## [Task requirements]
From the records below, return every line containing the word "read".

## [Material to process]

# # # # # # #

(* ===== verification/Scoring.v ===== *)
(** * Scoring: [CasinoAnalyzer.assess_risk] and [detect_manipulation]

    Both scorers scan the pattern list once, add a fixed number of points
    for each pattern that matches a rule and collect one text per match;
    the level is read from the total, the reported score is the total
    clamped to 100. *)

From Stdlib Require Import QArith Lqa.
From stdpp Require Import base decidable list strings.
From S2P Require Import Prelude Model.

(** One iteration of either scorer's loop on the pair (score, texts):
    a pattern that matches a rule adds its points and appends its text. *)
Definition score_step (rule : Pattern -> option (nat * string))
    (acc : nat * list string) (pattern : Pattern) : nat * list string :=
  match rule pattern with
  | Some (points, text) => (acc.1 + points, acc.2 ++ [text])
  | None => acc
  end.

(** ** [assess_risk] *)

(** The [if]/[elif] chain of lines 172-189: the points and the factor
    text of the first rule the pattern matches. *)
Definition risk_rule (pattern : Pattern) : option (nat * string) :=
  if bool_decide (type pattern = micro_double_pattern)
     && (strength pattern >=? 8 # 10)%py
  then Some (70, "🚨 Padrão 2x2 crítico detectado")
  else if bool_decide (type pattern = micro_alternation)
          && (strength pattern >=? 8 # 10)%py
  then Some (65, "⚠️ Alternação artificial crítica")
  else if bool_decide (type pattern = hidden_cycle)
          && bool_decide (3 <= default 0 (repetitions pattern))
  then Some (60, "🔄 Ciclo programado ativo ("
                 +:+ fmt_nat (default 0 (repetitions pattern)) +:+ "x)")
  else if bool_decide (type pattern = artificial_balance)
  then Some (55, "⚖️ Equilíbrio artificial forçado")
  else if bool_decide (type pattern = intentional_break)
  then Some (50, "💥 Quebra intencional detectada")
  else if startswith (type pattern) "strategic_tie"
  then Some (40, "🔶 Empate estratégico detectado")
  else None.

(** Lines 191-198. *)
Definition risk_level_of (risk_score : nat) : Level :=
  if decide (80 <= risk_score) then critical
  else if decide (55 <= risk_score) then high
  else if decide (30 <= risk_score) then medium
  else low.

Definition assess_risk (patterns : list Pattern) : RiskAssessment :=
  let '(risk_score, risk_factors) := fold_left (score_step risk_rule) patterns (0, []) in
  {| risk_level := risk_level_of risk_score;
     risk_score := risk_score `min` 100;
     factors := risk_factors |}.

(** ** [detect_manipulation] *)

(** The [if]/[elif] chain of lines 207-216. *)
Definition manipulation_rule (pattern : Pattern) : option (nat * string) :=
  let predictability := predictability pattern in
  if (predictability >=? 90)%py
  then Some (80, "🤖 Padrão altamente artificial: " +:+ description pattern)
  else if (predictability >=? 80)%py
  then Some (60, "🎯 Padrão programado: " +:+ description pattern)
  else if (predictability >=? 70)%py
  then Some (40, "⚙️ Padrão suspeito: " +:+ description pattern)
  else None.

(** Lines 218-224. *)
Definition manipulation_level_of (manipulation_score : nat) : Level :=
  if decide (80 <= manipulation_score) then critical
  else if decide (60 <= manipulation_score) then high
  else if decide (35 <= manipulation_score) then medium
  else low.

(** The argument [risk] is not used by the source either. *)
Definition detect_manipulation (patterns : list Pattern)
    (risk : RiskAssessment) : ManipulationAssessment :=
  let '(manipulation_score, manipulation_signs) :=
    fold_left (score_step manipulation_rule) patterns (0, []) in
  {| manipulation_level := manipulation_level_of manipulation_score;
     manipulation_score := manipulation_score `min` 100;
     signs := manipulation_signs |}.

(** ** Specification vocabulary *)

(** The total before clamping and the texts, as a sum and a filtered
    map over the list. *)
Definition points (rule : Pattern -> option (nat * string)) (p : Pattern)
    : nat :=
  match rule p with Some (k, _) => k | None => 0 end.

Definition total (rule : Pattern -> option (nat * string))
    (patterns : list Pattern) : nat :=
  sum_list (points rule <$> patterns).

Definition texts (rule : Pattern -> option (nat * string))
    (patterns : list Pattern) : list string :=
  omap (fun p => snd <$> rule p) patterns.

(** What the scorers guarantee of an assessment: the score is clamped
    and the level is the one the table gives for the score. *)
Definition wf_risk (r : RiskAssessment) : bool :=
  bool_decide (risk_score r <= 100)
  && bool_decide (risk_level r = risk_level_of (risk_score r)).

Definition wf_manipulation (m : ManipulationAssessment) : bool :=
  bool_decide (manipulation_score m <= 100)
  && bool_decide (manipulation_level m = manipulation_level_of (manipulation_score m)).

(** The order of the levels. *)
Definition level_rank (l : Level) : nat :=
  match l with
  | low => 0
  | medium => 1
  | high => 2
  | critical => 3
  end.

(** * Theorems *)

Implicit Types (p : Pattern) (patterns ps qs : list Pattern).

Section Scan.
Context (rule : Pattern -> option (nat * string)).

Lemma total_cons p ps : total rule (p :: ps) = points rule p + total rule ps.
Proof. reflexivity. Qed.

Lemma texts_cons p ps :
  texts rule (p :: ps) = from_option (fun kt => [kt.2]) [] (rule p) ++ texts rule ps.
Proof. unfold texts. simpl. by destruct (rule p) as [[??]|]. Qed.

Lemma fold_score_step ps acc :
  fold_left (score_step rule) ps acc = (acc.1 + total rule ps, acc.2 ++ texts rule ps).
Proof.
  revert acc. induction ps as [|p ps IH]; intros [s ts].
  - simpl. unfold total. simpl. by rewrite Nat.add_0_r, app_nil_r.
  - cbn [fold_left]. rewrite IH, total_cons, texts_cons. unfold score_step, points.
    destruct (rule p) as [[k t]|]; simpl; [|done].
    by rewrite Nat.add_assoc, <- app_assoc.
Qed.

Lemma total_app ps qs : total rule (ps ++ qs) = total rule ps + total rule qs.
Proof. induction ps as [|p ps IH]; [done|]. rewrite <- app_comm_cons, !total_cons, IH. lia. Qed.

Lemma texts_app ps qs : texts rule (ps ++ qs) = texts rule ps ++ texts rule qs.
Proof. apply omap_app. Qed.

Lemma total_elem p ps : p ∈ ps -> points rule p <= total rule ps.
Proof.
  intros (l1 & l2 & ->)%list_elem_of_split. rewrite total_app, total_cons. lia.
Qed.

Lemma length_texts ps : length (texts rule ps) <= length ps.
Proof.
  induction ps as [|p ps IH]; [done|].
  rewrite texts_cons, length_app. destruct (rule p); simpl; lia.
Qed.
End Scan.

(** C8. The loops of the two scorers compute sums: the risk level is
    read from the sum of the points of the matching rules, the score is
    that sum clamped to 100 and the factors are the texts of the matching
    rules in the order of the patterns; likewise for the manipulation
    assessment. *)
Theorem scorers_sum ps r :
  assess_risk ps =
    {| risk_level := risk_level_of (total risk_rule ps);
       risk_score := total risk_rule ps `min` 100;
       factors := texts risk_rule ps |}
  /\ detect_manipulation ps r =
    {| manipulation_level := manipulation_level_of (total manipulation_rule ps);
       manipulation_score := total manipulation_rule ps `min` 100;
       signs := texts manipulation_rule ps |}.
Proof. unfold assess_risk, detect_manipulation. by rewrite !fold_score_step. Qed.

Lemma assess_risk_eq ps :
  assess_risk ps = {| risk_level := risk_level_of (total risk_rule ps);
                      risk_score := total risk_rule ps `min` 100;
                      factors := texts risk_rule ps |}.
Proof. unfold assess_risk. by rewrite fold_score_step. Qed.

Lemma detect_manipulation_eq ps r :
  detect_manipulation ps r =
    {| manipulation_level := manipulation_level_of (total manipulation_rule ps);
                      manipulation_score := total manipulation_rule ps `min` 100;
                      signs := texts manipulation_rule ps |}.
Proof. unfold detect_manipulation. by rewrite fold_score_step. Qed.

Lemma risk_level_of_min n : risk_level_of (n `min` 100) = risk_level_of n.
Proof. unfold risk_level_of. repeat case_decide; try done; lia. Qed.

Lemma manipulation_level_of_min n : manipulation_level_of (n `min` 100) = manipulation_level_of n.
Proof. unfold manipulation_level_of. repeat case_decide; try done; lia. Qed.

Lemma risk_level_of_mono m n :
  m <= n -> level_rank (risk_level_of m) <= level_rank (risk_level_of n).
Proof. intros H. unfold risk_level_of. repeat case_decide; simpl; lia. Qed.

Lemma manipulation_level_of_mono m n :
  m <= n ->
  level_rank (manipulation_level_of m) <= level_rank (manipulation_level_of n).
Proof. intros H. unfold manipulation_level_of. repeat case_decide; simpl; lia. Qed.

(** C27. Both scores lie between 0 and 100 for any pattern list. *)
Theorem scores_bounded ps r :
  risk_score (assess_risk ps) <= 100 /\ manipulation_score (detect_manipulation ps r) <= 100.
Proof. rewrite assess_risk_eq, detect_manipulation_eq. simpl. lia. Qed.

(** C28. The level of each assessment is the one its clamped score
    gives: critical from 80, high from 55 (risk) or 60 (manipulation),
    medium from 30 (risk) or 35 (manipulation), low below. *)
Theorem levels_from_scores ps r :
  risk_level (assess_risk ps) = risk_level_of (risk_score (assess_risk ps)) /\
  manipulation_level (detect_manipulation ps r)
  = manipulation_level_of (manipulation_score (detect_manipulation ps r)).
Proof.
  rewrite assess_risk_eq, detect_manipulation_eq. simpl.
  by rewrite risk_level_of_min, manipulation_level_of_min.
Qed.

Lemma assess_risk_wf ps : wf_risk (assess_risk ps) = true.
Proof.
  rewrite assess_risk_eq. unfold wf_risk. cbn [risk_score risk_level].
  rewrite risk_level_of_min, !bool_decide_eq_true_2; [done..|lia].
Qed.

Lemma detect_manipulation_wf ps r : wf_manipulation (detect_manipulation ps r) = true.
Proof.
  rewrite detect_manipulation_eq. unfold wf_manipulation.
  cbn [manipulation_score manipulation_level].
  rewrite manipulation_level_of_min, !bool_decide_eq_true_2; [done..|lia].
Qed.

(** More patterns never lower a level. *)
Theorem scoring_monotone ps qs r :
  level_rank (risk_level (assess_risk ps)) <= level_rank (risk_level (assess_risk (ps ++ qs))) /\
  level_rank (manipulation_level (detect_manipulation ps r))
    <= level_rank (manipulation_level (detect_manipulation (ps ++ qs) r)).
Proof.
  rewrite !assess_risk_eq, !detect_manipulation_eq, !total_app. simpl.
  split; [apply risk_level_of_mono|apply manipulation_level_of_mono]; lia.
Qed.

Lemma level_rank_2 l : 2 <= level_rank l -> l = high \/ l = critical.
Proof. destruct l; simpl; auto; lia. Qed.

Lemma manipulation_points_ge_80 p : (80 <= predictability p)%Q -> 60 <= points manipulation_rule p.
Proof.
  intros H. unfold points, manipulation_rule. cbv zeta.
  destruct (predictability p >=? 90)%py eqn:H90; [simpl; lia|].
  destruct (predictability p >=? 80)%py eqn:H80; [simpl; lia|].
  qprop. lra.
Qed.

(** One pattern of predictability 80 or more makes the
    manipulation level high or critical. *)
Lemma manipulation_high_if_predictable ps r p :
  p ∈ ps -> (80 <= predictability p)%Q ->
  2 <= level_rank (manipulation_level (detect_manipulation ps r)).
Proof.
  intros Hp H80. rewrite detect_manipulation_eq. simpl.
  pose proof (total_elem manipulation_rule p ps Hp).
  pose proof (manipulation_points_ge_80 p H80).
  unfold manipulation_level_of. repeat case_decide; simpl; lia.
Qed.

(** ** Risk and manipulation on the same patterns *)

Lemma risk_points_le p : points risk_rule p <= 70.
Proof.
  unfold points, risk_rule.
  repeat (destruct (_ && _) || destruct (bool_decide _) || destruct (startswith _ _));
    simpl; lia.
Qed.

Lemma manipulation_points_ge_70 p :
  (70 <= predictability p)%Q -> 40 <= points manipulation_rule p.
Proof.
  intros H. unfold points, manipulation_rule. cbv zeta.
  destruct (predictability p >=? 90)%py eqn:H90; [simpl; lia|].
  destruct (predictability p >=? 80)%py eqn:H80; [simpl; lia|].
  destruct (predictability p >=? 70)%py eqn:H70; [simpl; lia|].
  qprop. lra.
Qed.

(** When every pattern that adds to the risk adds at least 40 to the
    manipulation, a list with [k] of them has a risk total of at most
    [70 k] and a manipulation total of at least [40 k]. *)
Lemma totals_related ps :
  Forall (fun p => points risk_rule p = 0 \/ 40 <= points manipulation_rule p) ps ->
  exists k, total risk_rule ps <= 70 * k /\ 40 * k <= total manipulation_rule ps.
Proof.
  induction 1 as [|p ps [H0|H40] _ (k & Hr & Hm)]; [by exists 0|..];
    rewrite !total_cons; pose proof (risk_points_le p); [exists k|exists (S k)]; lia.
Qed.

(** A critical risk comes with a critical manipulation. *)
Lemma risk_critical_manipulation ps r :
  Forall (fun p => points risk_rule p = 0 \/ 40 <= points manipulation_rule p) ps ->
  risk_level (assess_risk ps) = critical ->
  manipulation_level (detect_manipulation ps r) = critical.
Proof.
  intros (k & Hr & Hm)%totals_related. rewrite assess_risk_eq, detect_manipulation_eq.
  cbn [risk_level manipulation_level]. unfold risk_level_of, manipulation_level_of.
  repeat case_decide; try done; lia.
Qed.

(** The empty pattern list: both assessments are low with score 0. *)
Example scorers_empty :
  assess_risk [] = mkRisk low 0 []
  /\ detect_manipulation [] (assess_risk []) = mkManipulation low 0 [].
Proof. done. Qed.

(** ** The scorers do not see how a rational is written *)

(** Strengths and predictabilities are compared as numbers, so two
    pattern lists that differ only in the representation of their
    rationals get the same assessments. *)
#[export] Instance risk_rule_proper : Proper (pattern_equiv ==> eq) risk_rule.
Proof.
  intros p q (Ht & Hs & _ & _ & _ & _ & Hx). unfold risk_rule, repetitions.
  rewrite Ht, Hx. by rewrite (Qgeb_proper _ _ Hs (8 # 10) _ (reflexivity _)).
Qed.

#[export] Instance manipulation_rule_proper :
  Proper (pattern_equiv ==> eq) manipulation_rule.
Proof.
  intros p q (_ & _ & _ & Hd & _ & Hp & _). unfold manipulation_rule. cbv zeta.
  rewrite Hd. by rewrite !(Qgeb_proper _ _ Hp _ _ (reflexivity _)).
Qed.

Lemma fold_score_step_proper rule (Hrule : Proper (pattern_equiv ==> eq) rule)
    ps qs acc :
  Forall2 pattern_equiv ps qs ->
  fold_left (score_step rule) ps acc = fold_left (score_step rule) qs acc.
Proof.
  intros H. revert acc. induction H as [|p q ps qs Hpq _ IH]; intros acc; [done|].
  simpl. rewrite IH. f_equal. unfold score_step. by rewrite (Hrule p q Hpq).
Qed.

#[export] Instance assess_risk_proper :
  Proper (Forall2 pattern_equiv ==> eq) assess_risk.
Proof. intros ps qs H. unfold assess_risk. by rewrite (fold_score_step_proper _ _ ps qs). Qed.

#[export] Instance detect_manipulation_proper :
  Proper (Forall2 pattern_equiv ==> eq ==> eq) detect_manipulation.
Proof.
  intros ps qs H r ? <-. unfold detect_manipulation.
  by rewrite (fold_score_step_proper _ _ ps qs).
Qed.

# # # # # # #

## [Your solution]
    the level is read from the total, the reported score is the total
    read from the sum of the points of the matching rules, the score is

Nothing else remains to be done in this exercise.